Ya tengo suficiente, y llegado a mi edad, no quiero ser utilizado
Que no cuenten conmigo, ya lo siento, pero mi recorrido como votante desde que vi instaurar la democracia en España ha terminado. El sistema ya no me convence y quienes lo manejan menos. El escándalo de las supuestas comisiones ilícitas de algunos individuos del partido socialista que han tenido cargos importantes en el gobierno ha sido la gota que ha colmado el vaso para algunos ciudadanos como yo, que, convencidos de que votar era la mejor manera de sostener la democracia, nos borramos enfadados y decepcionados porque nos parece que ya está bien, que no queremos más engaños indistintamente del partido que representen. No me apetece ser la marioneta útil que cada cuatro años participa de ese eufemismo llamado “fiesta de la democracia”, para que después quienes son elegidos hagan lo que les dé la gana con mi voto. Ya basta de gobiernos cautivos de partidos perdedores que resultan ser los amos de quienes han ganado. Una paradoja contra la que el ciudadano frustrado nada puede hacer.

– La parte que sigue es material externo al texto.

(* ===== verification/DeviceTests.v ===== *)
(** * The test of a headless renderer

    The part of test/gl/headless_triangle_test.cpp that uses the renderer: the
    builder of one triangle, the constructor, the clear colour and 64 frames.  The
    device and its shader are arguments, as they are of the renderer's
    constructor. *)

From S2P Require Import Prelude Containers Memory RenderTypes Inputs OpenGL OGLRenderer OGLRendererFacts OGLConstruct Binary32 CoreTests VkFrame VkCommand VkRenderer VkDriver VkProcessor Backends VkRendererFacts VkMemory VkRuns VkConstruct VkDrawing VkSession VkHeadless.

Section Program.
Context `{BC : BuildConfig} `{VM : Vma} `{V : Vk} `{VO : !VkObjects} `{TG : Target}.

Definition triangle_builder (rest : Z * Z * Z) (shader : Z) : RendererBuilderVulkan input resource :=
  let renderer_builder := VkRenderer.builder_new in
  let mesh_input := mkMeshInput (test_mesh rest) [] in
  let renderer_builder := (VkRenderer.add_input renderer_builder (Static mesh_input)).1 in
  let renderer_builder := VkRenderer.set_output renderer_builder Window in
  let renderer_builder := VkRenderer.set_pass renderer_builder Colour in
  VkRenderer.set_shader renderer_builder shader.

Definition test_colour : list Z := [bits 1 10; bits 2 10; bits 4 10; bits 1 1].

(** [rp], [playout] and [regenerate] are the device's part in [create_renderer];
    [idle] is the wait inside [set_clear_colour]. *)
Definition headless_triangle_test (rest : Z * Z * Z) (shader rp playout : Z) (regenerate : ST vk_state unit)
    (idle : vk_state → vk_state) : ST vkworld (RendererVulkan input resource) :=
  renderer ← RendererVulkan_new rp playout regenerate (triangle_builder rest shader);
  renderer ← VkProcessor.set_clear_colour idle test_colour renderer;
  st_fold (λ _ renderer, VkProcessor.render renderer) (seq 0 64) renderer.

End Program.

Section Test.
Context `{BC : BuildConfig} `{VM : Vma} {VMS : VmaSpec} {VMU : VmaSucceeds} `{V : Vk} {VS : VkSpec} `{VO : !VkObjects} {VOS : VkObjectsSpec}.
Context {DS : DriverSucceeds} `{TG : Target}.

(** A mesh as a static input. *)
Lemma static_mesh_ok m : Forall (λ z, 0 ≤ z < Z.of_nat (length (vertices m)))%Z (indices m) →
  input_data_ok sizeof_Vertex (Static (mkMeshInput m []) : input).
Proof.
  intros Hi. assert (vertex_number (Static (mkMeshInput m []) : input) = length (vertices m)) as Hn.
  { unfold vertex_number, vertex_count_bytes. cbn [get_vertex_bytes get_format input_interface].
    unfold MeshInput_vertex_bytes, MeshInput_format. cbn [span_size mi_mesh mi_ignores mesh_format binding_size].
    rewrite length_mesh_bytes. by apply Nat.div_mul. }
  split; [by eexists _, _|]. split; [done|]. rewrite Hn. split; [|done].
  unfold owned_bytes. cbn [get_vertex_bytes input_interface MeshInput_vertex_bytes mi_mesh].
  rewrite length_mesh_bytes. lia.
Qed.

Lemma length_static_mesh m : length (owned_bytes (Static (mkMeshInput m []) : input)) = length (vertices m) * sizeof_Vertex.
Proof. apply length_mesh_bytes. Qed.

Lemma triangle_builder_ok rest shader : vk_builder_ok sizeof_Vertex (triangle_builder rest shader).
Proof.
  split.
  - by eexists.
  - done.
  - done.
  - constructor; [|done]. apply static_mesh_ok. repeat constructor; lia.
  - constructor; [|done]. split; [|done]. intros E. apply (f_equal length) in E. by rewrite length_static_mesh in E.
  - intros k l i j [Hi Hdi] [Hj Hdj]. destruct k as [|k]; [|done]. destruct l as [|l]; [|done]. done.
  - repeat constructor; done.
  - repeat constructor; done.
  - cbn. rewrite Nat.mul_0_r. done.
  - intros []; [|done]. change (all_data StaticFixed owned_bytes (b_inputs (triangle_builder rest shader)))
      with (owned_bytes (Static (mkMeshInput (test_mesh rest) []) : input) ++ []).
    rewrite app_nil_r, length_static_mesh. done.
  - intros []; by vm_compute.
Qed.

(** Frames one after another, as operations. *)
Lemma render_loop {I R} `{!IRendererInput I} `{!IResource R} idle n k (r : RendererVulkan I R) w :
  st_fold (λ _ renderer, VkProcessor.render renderer) (seq k n) r w = st_fold (do_op idle) (replicate n Render) r w.
Proof.
  revert k r w. induction n as [|n IH]; intros k r w; [done|]. cbn [seq replicate st_fold do_op].
  unfold mbind, ST_bind. destruct (VkProcessor.render r w) as [[r' w']|]; [apply IH|done].
Qed.

Lemma frames_expect s n : foldl expect s (replicate n Render) = s.
Proof. by induction n. Qed.

(** On a headless device that is idle, the test comes to its end, whatever the
    members of the vertices it leaves out hold: none of its 64 frames stops, and
    its view then clears to the colour and, executed, fetches the triangle. *)
Theorem headless_triangle_test_passes rest shader rp playout regenerate idle d w :
  headless = true → represents d w → waits_idle idle → (∀ s e, regenerate s = Fault e → acquire_fault e) →
  ∃ r w' c fb commands_left, headless_triangle_test rest shader rp playout regenerate idle w = Ok (r, w') ∧
    natives r !! 0 = Some c ∧ swapchain_framebuffers (image_manager r) !! 0 = Some fb ∧
    commands w' c = CmdBeginRenderPass (render_pass r) fb (target_width, target_height) (clear_vals test_colour) :: commands_left ∧
    fetched sizeof_Vertex w' None None (commands w' c) = Some [map vertex_bytes (vertices (test_mesh rest))].
Proof.
  intros Hh Hw Hidle Hreg.
  pose proof (triangle_builder_ok rest shader) as Hb.
  destruct (headless_session_runs Hh sizeof_Vertex (triangle_builder rest shader) rp playout regenerate idle test_colour
    (replicate 64 Render) d w) as (r & w1 & r1 & w2 & r' & w' & ins & E1 & E2 & E3 & H & Hcol); try done.
  { by apply Forall_replicate. }
  rewrite frames_expect in H, Hcol.
  destruct (session_view _ _ _ _ _ _ 0 Hb H) as (c & fb & cs & Hn & Hfb & Hc & Hf); [rewrite (one_view Hh); lia|].
  rewrite Hcol in Hc. exists r', w', c, fb, cs. split; [|split_and!; try done].
  - unfold headless_triangle_test. rewrite (st_bind_Ok _ _ _ _ _ E1), (st_bind_Ok _ _ _ _ _ E2).
    by rewrite (render_loop idle).
  - rewrite Hf. by destruct rest as [[x y] z].
Qed.

End Test.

Y es que no ha habido un solo gobierno desde la democracia, sea del color que sea, al que no se le hayan descubierto casos de corrupción. Las segundas legislaturas de todos los presidentes hasta ahora han sido nefastas: tanto Felipe González, como Aznar, Zapatero, Rajoy y ahora Pedro Sánchez, se han visto salpicados por las vergonzantes corruptelas de sus hombres de confianza o la suya propia.
Los ciudadanos vivimos en un momento político repugnante en el que nos han contagiado de la polarización que llevan a unos y otros al cansino “y tú más”. Escucharles me provoca náuseas, porque lo que realmente queremos los votantes es que se entiendan, que transmitan control y tranquilidad mientras buscan las mejores soluciones a los problemas del país y no que se destruyan, simplemente, porque las propuestas provienen del contrario.
Ya tengo suficiente, y llegado a mi edad, no quiero ser utilizado cada cuatro años para validar el puesto de algunos que lo único que les preocupa es mantenerse en el lugar en el que les hemos puesto entre todos.